Publicado originalmente

Por Kênio de Souza Pereira

 

Um imóvel comprado na planta, se não for entregue no prazo contratado, o comprador terá direito a receber o que pagou, devidamente corrigido e acrescido de multa rescisória, quando a culpa for da construtora, certo? Nem sempre, pois mediante as cláusulas contratuais maliciosas há construtora ficando com o dinheiro dos compradores sem entregar o apartamento ou a unidade hoteleira, ao impor o julgamento da rescisão por meio de determinadas câmaras arbitrais.

Para que seja realizada a arbitragem para romper um contrato do apartamento de R$ 400 mil, de maneira que o comprador obtenha a devolução de R$ 220 mil, o custo cobrado para o julgamento por meio de três árbitros é de R$ 174 mil na Câmara Arbitral de São Paulo, escolhida “a dedo” pela construtora. Isso visa impedir o acesso ao Poder Judiciário com o propósito de garantir que a construtora desapareça com os recursos que deveriam ser aplicados no empreendimento.

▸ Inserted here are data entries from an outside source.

Lemma appendApprovalDecision_valid_witness :
  length demo_log1 = 1 /\
  exists records record, oget demo_result2 "decision_log" = VArr (records ++ [record]) /\
    oget (validateApprovalDecisionLog (H := demo_host) demo_request (VArr (records ++ [record])))
      "latest_decision" = oget demo_result2 "latest_decision".
Proof.
  split; [reflexivity|].
  destruct (@appendApprovalDecision_valid demo_host (demo_append (VArr demo_log1) "approved")
    demo_result2 "req-1") as (records & record & _ & Hout & _ & _ & _ & Hlat & _);
    [vm_compute; reflexivity | vm_compute; reflexivity | vm_compute; reflexivity|].
  exists records, record. split; [exact Hout | exact Hlat].
Defined.

Lemma approval_log_terminal_last_witness :
  vget (default VNull (demo_log2 !! 1)) "decision" = VStr "approved" /\
  (exists d, vget (default VNull (demo_log2 !! 0)) "decision" = VStr d /\ d ∈ DECISIONS).
Proof.
  split; [vm_compute; reflexivity|].
  assert (log_of (H := demo_host) (VObj demo_request) demo_log2) as Hlog.
  { apply (@log_append demo_host _ (demo_append (VArr demo_log1) "approved") demo_result2 demo_log1);
      [|vm_compute; reflexivity ..].
    apply (@log_append demo_host _ (demo_append (VArr []) " Abstained") demo_result1 []);
      [constructor|vm_compute; reflexivity ..]. }
  exact (proj1 (@approval_log_terminal_last demo_host _ _ Hlog 0 (default VNull (demo_log2 !! 0))
    eq_refl)).
Defined.
End ApprovalLog.
Definition staleGuard (envelope request : jsval) (logHash : string) : jsval :=
  VObj [("execution_manifest_hash", vget envelope "manifest_hash");
        ("approval_request_manifest_hash", vget request "manifest_hash");
        ("decision_log_hash", VStr logHash);
        ("execution_status", vget envelope "execution_status");
        ("approval_status", vget request "status")].

(** [control_uuid] and [seed_uuid] are the calls of [crypto.randomUUID()]. *)
Definition buildExecutionConcurrencyRecord (args : jsobj) (control_uuid seed_uuid : string)
    : js jsobj :=
  let envelope := oget_default args "execution_envelope" (VObj []) in
  let request := oget_default args "approval_request" (VObj []) in
  if negb (is_true (vget envelope "ok"))
     || negb (is_str (vget envelope "envelope_version") "platform_execution_envelope_v1")
  then Ok (failure "execution_concurrency_envelope_invalid" [])
  else if negb (is_true (vget request "ok"))
     || negb (is_str (vget request "request_version") "platform_scoped_approval_request_v1")
  then Ok (failure "execution_concurrency_approval_request_invalid" [])
  else if bool_flag (vget envelope "provider_apply_allowed")
          || bool_flag (vget request "provider_apply_allowed")
  then Ok (failure "execution_concurrency_provider_apply_boundary_failed" [])
  else
  let idempotencyKey := safeText (js_or (oget_default args "idempotency_key" (VStr ""))
    (VStr (js_String (vget envelope "envelope_id") +:+ ":" +:+
           js_String (vget request "approval_request_id")))) 512 in
  logHash ← decisionLogHash (oget_default args "decision_log" (VArr []));
  let seed := js_String (js_or (oget_default args "concurrency_seed" (VStr "")) (VStr seed_uuid)) in
  let token := js_join ":" [seed; js_String (vget envelope "manifest_hash");
                            js_String (vget request "manifest_hash"); logHash] in
  let record :=
    [("ok", VBool true); ("control_version", VStr "platform_execution_concurrency_control_v1");
     ("control_id", VStr control_uuid);
     ("execution_envelope_id", vget envelope "envelope_id");
     ("approval_request_id", vget request "approval_request_id");
     ("execution_manifest_hash", vget envelope "manifest_hash");
     ("approval_request_manifest_hash", vget request "manifest_hash");
     ("decision_log_hash", VStr logHash);
     ("idempotency_key_hash", VStr (hash (VStr idempotencyKey)));
     ("stale_guard_hash", VStr (stableHash (staleGuard envelope request logHash)));
     ("concurrency_token", VStr (hash (VStr token)));
     ("lease_status", VStr (safeText (js_or (oget_default args "lease_status" (VStr "available"))
        (VStr "available")) 64))] ++ no_authority in
  Ok (record ++ [("control_hash", VStr (stableHash (buildControlMaterial record)))]).

(** [set.has(v)] on the set of the texts of a list of keys. *)
Definition key_in (keys v : jsval) : bool :=
  match v with VStr s => text_set_has (items keys) s | _ => false end.

(** The checks on the record before its documents are looked at. *)
Definition checkControl (record : jsobj) : option jsobj :=
  if negb (is_ok record)
     || negb (is_str (oget record "control_version") "platform_execution_concurrency_control_v1")
  then Some (failure "execution_concurrency_record_invalid" [])
  else if bool_flag (oget record "secrets_included")
  then Some (failure "execution_concurrency_secret_boundary_failed" [])
  else if bool_flag (oget record "provider_apply_allowed")
          || bool_flag (oget record "mutation_allowed") || bool_flag (oget record "enforcement_cutover")
  then Some (failure "execution_concurrency_apply_boundary_failed" [])
  else None.

(** The checks on the envelope, the request and the log. *)
Definition checkDocuments (options : jsobj) : option jsobj :=
  let envelope := oget_default options "execution_envelope" (VObj []) in
  let request := oget_default options "approval_request" (VObj []) in
  let log := oget_default options "decision_log" (VArr []) in
  let envelopeCheck := validatePlatformExecutionEnvelope (spread envelope)
    [("enforcement", oget_default options "current_enforcement" (VObj [])); ("now", now_param options)] in
  let requestCheck := validateScopedApprovalRequest (spread request) (now_param options) in
  let decisionCheck := validateApprovalDecisionLog (spread request) log in
  if negb (is_ok envelopeCheck)
  then Some (failure "execution_concurrency_envelope_stale"
               [("envelope_status", oget envelopeCheck "status")])
  else if negb (is_ok requestCheck)
  then Some (failure "execution_concurrency_approval_request_stale"
               [("approval_status", oget requestCheck "status")])
  else if negb (is_ok decisionCheck)
  then Some (failure "execution_concurrency_decision_log_invalid"
               [("decision_status", oget decisionCheck "status")])
  else if negb (latestApproved log)
  then Some (failure "execution_concurrency_approval_not_terminal_approved"
               [("latest_decision", oget decisionCheck "latest_decision")])
  else None.
(* ===== verification/OutcomeReconciliation.v ===== *)
(** * Reconciliation of unknown outcomes
    (contextKernel/application/unknownOutcomeReconciliationService.js)

    After an execution whose outcome is unknown, the ledger and, when it is
    silent, one readback of the provider say what happened.  Proved: a
    reconciliation never writes, never retries and never asks the provider
    when the ledger has a marker; its outcome is the one the evidence states. *)
From S2P Require Import Prelude JsString JsDate JsValue JsJson Redaction ApplicationSupport.

Module OutcomeReconciliation.
Import ApplicationSupport.

Definition ALLOWED_OUTCOMES : list string :=
  ["confirmed_applied"; "confirmed_not_applied"; "still_unknown"; "conflict"].
Definition APPLIED_MARKERS : list string :=
  ["applied"; "succeeded"; "completed"; "committed"; "confirmed_applied"].
Definition NOT_APPLIED_MARKERS : list string :=
  ["not_applied"; "failed_before_apply"; "cancelled_before_apply"; "confirmed_not_applied"].

Definition nextAction (outcome : string) : string :=
  match outcome with
  | "confirmed_applied" => "return_readback"
  | "confirmed_not_applied" => "prepare_new_plan"
  | "conflict" => "manual_conflict_review"
  | _ => "manual_outcome_review"
  end.

Section Reconcile.
Context `{JsHost}.

Definition normalizedMarker (value : jsval) : string :=
  js_toLowerCase (js_trim (str_or_empty value)).

(** [[event.eventType, event.toStatus]]; reading a property of [null] or
    [undefined] throws. *)
Definition eventFields (event : jsval) : js (list jsval) :=
  if nullish event then type_error "Cannot read properties of the event."
  else Ok [vget event "eventType"; vget event "toStatus"].

(** The non-empty markers of the plan and of its events. *)
Definition ledgerMarkers (plan events : jsval) : js (list string) :=
  l ← match events with VArr l => Ok l | _ => type_error "events.flatMap is not a function" end;
  fields ← mapM_js eventFields l;
  Ok (bfilter (fun m => negb (is_empty m))
       (List.map normalizedMarker
         (vget plan "planStatus" :: vget plan "runtimeStatus" :: concat fields))).

Definition markersOutcome (markers : list string) : option string :=
  let hasAppliedMarker := existsb (fun m => sin m APPLIED_MARKERS) markers in
  let hasNotAppliedMarker := existsb (fun m => sin m NOT_APPLIED_MARKERS) markers in
  if hasAppliedMarker && hasNotAppliedMarker then Some "conflict"
  else if hasAppliedMarker then Some "confirmed_applied"
  else if hasNotAppliedMarker then Some "confirmed_not_applied"
  else None.

Definition ledgerOutcome (plan events : jsval) : js (option string) :=
  markers ← ledgerMarkers plan events; Ok (markersOutcome markers).

Context `{Ports}.

(** [typeof readback === "string" ? readback : readback?.outcome] *)
Definition reported (readback : jsval) : jsval :=
  match readback with VStr s => VStr s | _ => vget readback "outcome" end.

(** The outcome and the evidence with their source: the ledger, or one call of
    the readback port. *)
Definition establishOutcome (tenant plan : string) (executionPlan events readbackInput : jsval)
    (ledger : option string) : app (jsval * jsval * bool) :=
  match ledger with
  | Some outcome => mret (VStr outcome, VObj [("source", VStr "execution_ledger")], false)
  | None =>
      readback ← try_port
        (readback [("plan", executionPlan); ("events", events);
                   ("input", sanitizeApplicationValue readbackInput)])
        (ContextApplicationError "unknown_outcome_readback_failed"
          "Outcome reconciliation readback failed; automatic retry remains forbidden." 503
          [("tenant_ref", VStr tenant); ("plan_ref", VStr plan);
           ("automatic_retry_performed", VBool false)]);
      let outcome := reported readback in
      let evidence := if is_object readback then js_or (vget readback "evidence") (VObj []) else VObj [] in
      mret (outcome, evidence, true)
  end.

(** The object [reconcile] returns, before it is frozen. *)
Definition reconciliation (tenant plan outcome : string) (evidence : jsval) (readbackPerformed : bool)
    (eventCount : nat) (now : Z) : jsobj :=
  [("status", VStr "reconciled"); ("outcome", VStr outcome); ("nextAction", VStr (nextAction outcome));
   ("retryAllowed", VBool false); ("automaticRetryPerformed", VBool false);
   ("readbackPerformed", VBool readbackPerformed); ("planRef", VStr plan); ("tenantRef", VStr tenant);
   ("ledgerEventCount", VNum (Some (Z.of_nat eventCount))); ("evidence", evidence);
   ("reconciledAt", VStr (toISOString now)); ("secretsIncluded", VBool false)].

(** [if (!ALLOWED_OUTCOMES.has(outcome)) throw ...] *)
Definition allowedOutcome (outcome : jsval) : js string :=
  let unsupported := ContextApplicationError "unknown_outcome_readback_invalid"
    "Outcome reconciliation returned an unsupported result." 502
    [("outcome", js_or outcome VNull); ("automatic_retry_performed", VBool false)] in
  match outcome with
  | VStr s => if sin s ALLOWED_OUTCOMES then Ok s else Throw unsupported
  | _ => Throw unsupported
  end.

(** [now] is the time of [clock()]. *)
Definition reconcile (args : jsobj) (now : Z) : app jsval :=
  tenant ← sync (requireApplicationString (oget args "tenantRef") "tenantRef");
  plan ← sync (requireApplicationString (oget args "planRef") "planRef");
  executionPlan ← await_port (findExecutionPlan [("tenantRef", VStr tenant); ("planRef", VStr plan)]);
  sync (throw_if (negb (truthy executionPlan))
    (ContextApplicationError "execution_plan_not_found"
      "The execution plan could not be found for reconciliation." 404
      [("tenant_ref", VStr tenant); ("plan_ref", VStr plan)]));;
  events ← await_port (listExecutionEvents
    [("tenantRef", VStr tenant); ("planRef", VStr plan); ("limit", VNum (Some 500%Z))]);
  ledger ← sync (ledgerOutcome executionPlan events);
  '(outcome, evidence, readbackPerformed) ← establishOutcome tenant plan executionPlan events
    (oget_default args "readbackInput" (VObj [])) ledger;
  outcome ← sync (allowedOutcome outcome);
  let eventCount := match events with VArr l => length l | _ => 0 end in
  mret (freezeApplicationValue (VObj
    (reconciliation tenant plan outcome evidence readbackPerformed eventCount now))).

(** ** Soundness *)

(** One of the markers is in a set of markers. *)
Definition says (markers set : list string) : Prop := exists m, m ∈ markers /\ m ∈ set.

Lemma says_spec markers set : says markers set <-> existsb (fun m => sin m set) markers = true.
Proof. rewrite existsb_elem_of. unfold says. by setoid_rewrite sin_true. Qed.

(** What an outcome of the ledger says of its markers. *)
Definition ledger_states (markers : list string) (outcome : string) : Prop :=
  (says markers APPLIED_MARKERS \/ says markers NOT_APPLIED_MARKERS) /\
  (outcome = "conflict" <-> says markers APPLIED_MARKERS /\ says markers NOT_APPLIED_MARKERS) /\
  (outcome = "confirmed_applied" <->
     says markers APPLIED_MARKERS /\ ~ says markers NOT_APPLIED_MARKERS) /\
  (outcome = "confirmed_not_applied" <->
     ~ says markers APPLIED_MARKERS /\ says markers NOT_APPLIED_MARKERS).

Lemma markersOutcome_spec markers :
  match markersOutcome markers with
  | Some outcome => ledger_states markers outcome
  | None => ~ says markers APPLIED_MARKERS /\ ~ says markers NOT_APPLIED_MARKERS
  end.
Proof.
  unfold markersOutcome, ledger_states. pose proof (says_spec markers APPLIED_MARKERS) as Ha.
  pose proof (says_spec markers NOT_APPLIED_MARKERS) as Hn.
  destruct (existsb _ markers), (existsb _ markers); cbn [andb]; intuition congruence.
Qed.

Lemma establishOutcome_calls tenant plan xp events input ledger h r h' :
  establishOutcome tenant plan xp events input ledger h = (r, h') ->
  match ledger with
  | Some outcome => h' = h /\ exists e, r = Ok (VStr outcome, e, false)
  | None => exists inp, h' = h ++ [readback inp] /\
      forall o e b, r = Ok (o, e, b) ->
        b = true /\ exists report, answer h (readback inp) = Ok report /\ o = reported report
  end.
Proof.
  destruct ledger as [outcome|]; simpl; [intros [= <- <-]; eauto|].
  unfold mbind, app_bind, try_port. destruct (answer h _) as [report|] eqn:Ha;
    intros Hr; injection Hr as <- <-; eexists; (split; [done|]); [|done].
  intros o e b [= <- <- <-]. eauto.
Qed.

Lemma allowedOutcome_Ok v o : allowedOutcome v = Ok o -> v = VStr o /\ o ∈ ALLOWED_OUTCOMES.
Proof.
  unfold allowedOutcome. destruct v as [| | | |s| | |]; try done.
  destruct (sin s ALLOWED_OUTCOMES) eqn:Hs; [|done]. intros [= ->]. by apply sin_true in Hs.
Qed.

(** Leaves a run that threw after some calls. *)
Ltac early := eexists; split;
  [rewrite <- ?app_assoc; first [reflexivity | symmetry; apply app_nil_r]|];
  split; [by repeat constructor|split; [simpl; lia|subst; discriminate]].

(** The fields of the frozen result. *)
Lemma vget_reconciliation tenant plan outcome evidence b n now k w :
  oget (reconciliation tenant plan outcome evidence b n now) k = w ->
  isSensitiveKey k = false -> redact isSensitiveKey w = w ->
  vget (freezeApplicationValue (VObj (reconciliation tenant plan outcome evidence b n now))) k = w.
Proof.
  intros Ho Hs Hw. rewrite vget_frozen; [by rewrite Ho|by apply (bool_decide_unpack _); vm_compute|done].
Qed.

(** C31: a reconciliation calls the ledger and at most once the readback port,
    and writes nothing.  When it returns, no retry is allowed or was made, the
    outcome is one of the four allowed ones, and it is the one of the evidence:
    conflicting, applied or not-applied markers of the ledger decide without a
    readback, and only a ledger without markers lets the provider's readback
    decide. *)
Theorem reconcile_sound args now h r h' : reconcile args now h = (r, h') ->
  exists calls, h' = h ++ calls /\ Forall (fun c => is_write c = false) calls /\ length calls <= 3 /\
  forall v, r = Ok v ->
    vget v "retryAllowed" = VBool false /\ vget v "automaticRetryPerformed" = VBool false /\
    exists find list plan events markers outcome,
      answer h (findExecutionPlan find) = Ok plan /\ truthy plan = true /\
      answer (h ++ [findExecutionPlan find]) (listExecutionEvents list) = Ok events /\
      ledgerMarkers plan events = Ok markers /\
      outcome ∈ ALLOWED_OUTCOMES /\ vget v "outcome" = VStr outcome /\
      vget v "nextAction" = VStr (nextAction outcome) /\
      (ledger_states markers outcome /\
         calls = [findExecutionPlan find; listExecutionEvents list] /\
         vget v "readbackPerformed" = VBool false
       \/
       ~ says markers APPLIED_MARKERS /\ ~ says markers NOT_APPLIED_MARKERS /\
         vget v "readbackPerformed" = VBool true /\
         exists input report,
           calls = [findExecutionPlan find; listExecutionEvents list; readback input] /\
           answer (h ++ [findExecutionPlan find; listExecutionEvents list]) (readback input) = Ok report /\
           reported report = VStr outcome).
Proof.
  unfold reconcile. intros Hr.
  app_step Hr; [|early]. app_step Hr; [|early]. app_step Hr; [|early]. app_step Hr; [|early].
  app_step Hr; [|early]. app_step Hr; [|early].
  apply bind_Ok in Hm4 as (markers & Hmarkers & Hledger). apply Ok_inj in Hledger as <-.
  pose proof (markersOutcome_spec markers) as Hspec. apply throw_if_Ok, negb_false_iff in Hm2.
  app_step Hr; apply establishOutcome_calls in Hm4; destruct (markersOutcome markers) as [outcome|].
  - destruct Hm4 as (-> & ev & [= ->]). app_step Hr; [|early].
    apply allowedOutcome_Ok in Hm4 as [[= <-] Hallowed]. apply mret_inv in Hr as [-> ->].
    eexists. split; [by rewrite <- app_assoc|]. split; [by repeat constructor|].
    split; [simpl; lia|]. intros v Hv. apply Ok_inj in Hv as <-.
    split; [by apply vget_reconciliation|].
    split; [by apply vget_reconciliation|]. do 6 eexists.
    repeat (split; [done || by apply vget_reconciliation|]). left.
    split; [done|]. split; [done|]. by apply vget_reconciliation.
  - destruct Hm4 as (inp & -> & Hrep). destruct a4 as [[o ev] b].
    destruct (Hrep o ev b eq_refl) as (-> & report & Hreport & ->).
    app_step Hr; [|early]. apply allowedOutcome_Ok in Hm4 as [Ho Hallowed]. apply mret_inv in Hr as [-> ->].
    eexists. split; [by rewrite <- !app_assoc|]. split; [by repeat constructor|].
    split; [simpl; lia|]. intros v Hv. apply Ok_inj in Hv as <-.
    split; [by apply vget_reconciliation|].
    split; [by apply vget_reconciliation|]. do 6 eexists.
    repeat (split; [done || by apply vget_reconciliation|]). right.
    destruct Hspec as [Ha Hn]. split; [done|]. split; [done|]. split; [by apply vget_reconciliation|].
    exists inp, report. split; [done|].
    by rewrite <- app_assoc in Hreport.
  - by destruct Hm4 as (_ & ? & ?).
  - destruct Hm4 as (inp & -> & _). early.
Qed.
End Reconcile.

(** A ledger with the given events, and a provider that reports. *)
Definition demo_ports (events : list jsval) (report : jsval) : Ports := {|
  answer := fun _ c => match c with
    | findExecutionPlan _ => Ok (VObj [("planStatus", VStr "dispatched")])
    | listExecutionEvents _ => Ok (VArr events)
    | readback _ => Ok report
    | _ => Ok VNull
    end |}.

Definition demo_args : jsobj := [("tenantRef", VStr "tenant:1"); ("planRef", VStr "plan:1")].

Definition demo_run (events : list jsval) : js jsval * list port_call :=
  reconcile (H:=demo_host) (H0:=demo_ports events (VStr "confirmed_applied")) demo_args 0 [].

(** The ledger of [demo_run [committed]] decides: the run asks the provider
    nothing and allows no retry. *)
Lemma reconcile_sound_witness :
  let r := demo_run [VObj [("toStatus", VStr " Committed")]] in
  length r.2 = 2 /\ length (demo_run []).2 = 3 /\
  Forall (fun c => is_write c = false) r.2 /\
  exists v, r.1 = Ok v /\ vget v "retryAllowed" = VBool false.
Proof.
  cbv zeta. split; [vm_compute; reflexivity|]. split; [vm_compute; reflexivity|].
  destruct (demo_run [VObj [("toStatus", VStr " Committed")]]) as [r calls] eqn:Hrun.
  destruct (reconcile_sound (H:=demo_host) (H0:=_) _ _ _ _ _ Hrun) as (calls' & Hcalls & Hw & _ & Hv).
  cbn [fst snd]. simpl in Hcalls. subst calls'. split; [exact Hw|].
  destruct r as [v|e]; [exists v; split; [reflexivity|apply (Hv v eq_refl)]|].
  vm_compute in Hrun. discriminate Hrun.
Defined.
End OutcomeReconciliation.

A arbitragem foi criada para favorecer a desobstrução da Justiça ao gerar solução mais rápida dos conflitos, e, por isso, não desperta desconfiança. Mas há construtora com má-fé que se aproveita para estipular três árbitros em Câmara de Arbitragem em outro estado, de maneira a gerar custos tão elevados que acabam favorecendo indevidamente o incorporador, construtor ou loteador inadimplente.

A construtora tenta forçar a vítima a desistir de exigir a devolução do crédito ao lhe impor determinada Câmara Arbitral de altíssimo custo, além dos gastos com os honorários de advogado, passagens aéreas e hospedagem, sua e das testemunhas, para receber seu dinheiro da construtora que não concluiu a obra.

O comprador, para não ter prejuízo acaba distribuindo o processo na Justiça Comum, mas a construtora, ao contestar, alega que o Poder Judiciário é incompetente para julgar sua ação. Há decisão judicial, apesar de minoritária, que determina que cabe somente à Câmara Arbitral julgar o processo, ignorando os altos custos que isso envolve. A construtora aposta no magistrado sobrecarregado com milhares de processos, que sem condições de refletir, não percebe que essa competência eleita no contrato se tornou uma ferramenta a favor de vantagens ilícitas ou o lucro com o golpe de desviar o dinheiro do empreendimento. A construtora afronta o patrimônio de afetação, pois os recursos dos compradores e os empréstimos contraídos com bancos devem ser aplicados somente na obra vinculada ao crédito.

O mercado imobiliário aprendeu sobre essa prática maliciosa de algumas construtoras com o inédito processo criminal (nº 0913141-93.2016.8.13.0024), tendo o TJMG, publicado em 25/01/18 no seu site a notícia: “TJMG Aplica Medidas Cautelares a Empresários”, buscando dar ampla divulgação para que as pessoas busquem assessoria jurídica antes de assinarem contratos.

No julgamento realizado pelo TJMG, no dia 26/08/20, contra incorporadora e construtora que não entregaram mais de 400 unidades hoteleiras em BH que deveriam estar funcionando desde mar/2014, a 12ª Câmara Cível rejeitou o argumento dos réus de que o Poder Judiciário é incompetente para julgar tais processos. Entenderam, em favor do comprador, que “ser pretenso investidor não afasta a sua qualidade de consumidor e a incidência do Código de Defesa do Consumidor”. O acórdão ressaltou a decisão do Superior Tribunal de Justiça, REsp nº 1.189.050, da 4ª Turma, que “não há incompatibilidade entre os arts. 51, VII, do CDC e o art. 4º, §2º da Lei n. 9.307/96”

Na arbitragem não é possível consultar os processos para saber previamente sobre as lesões provocadas por essas construtoras, já que não há publicidade de seus atos. Esse sigilo contribui para o desconhecimento dessas práticas ilícitas.

Os magistrados estão alertas sobre o uso imoral da cláusula arbitral que trava milhares de processos mediante os agravos e recursos das construtoras, que argumentam que os Tribunais de Justiça e o STJ não podem julgar esses processos.  Acertadamente, os magistrados têm rejeitado a arbitragem, pois percebem que a “cláusula arbitral” foi inserida no contrato sem o comprador perceber, o que a torna nula por ferir o art. 4º da Lei 9.307/96, o CDC e a boa-fé.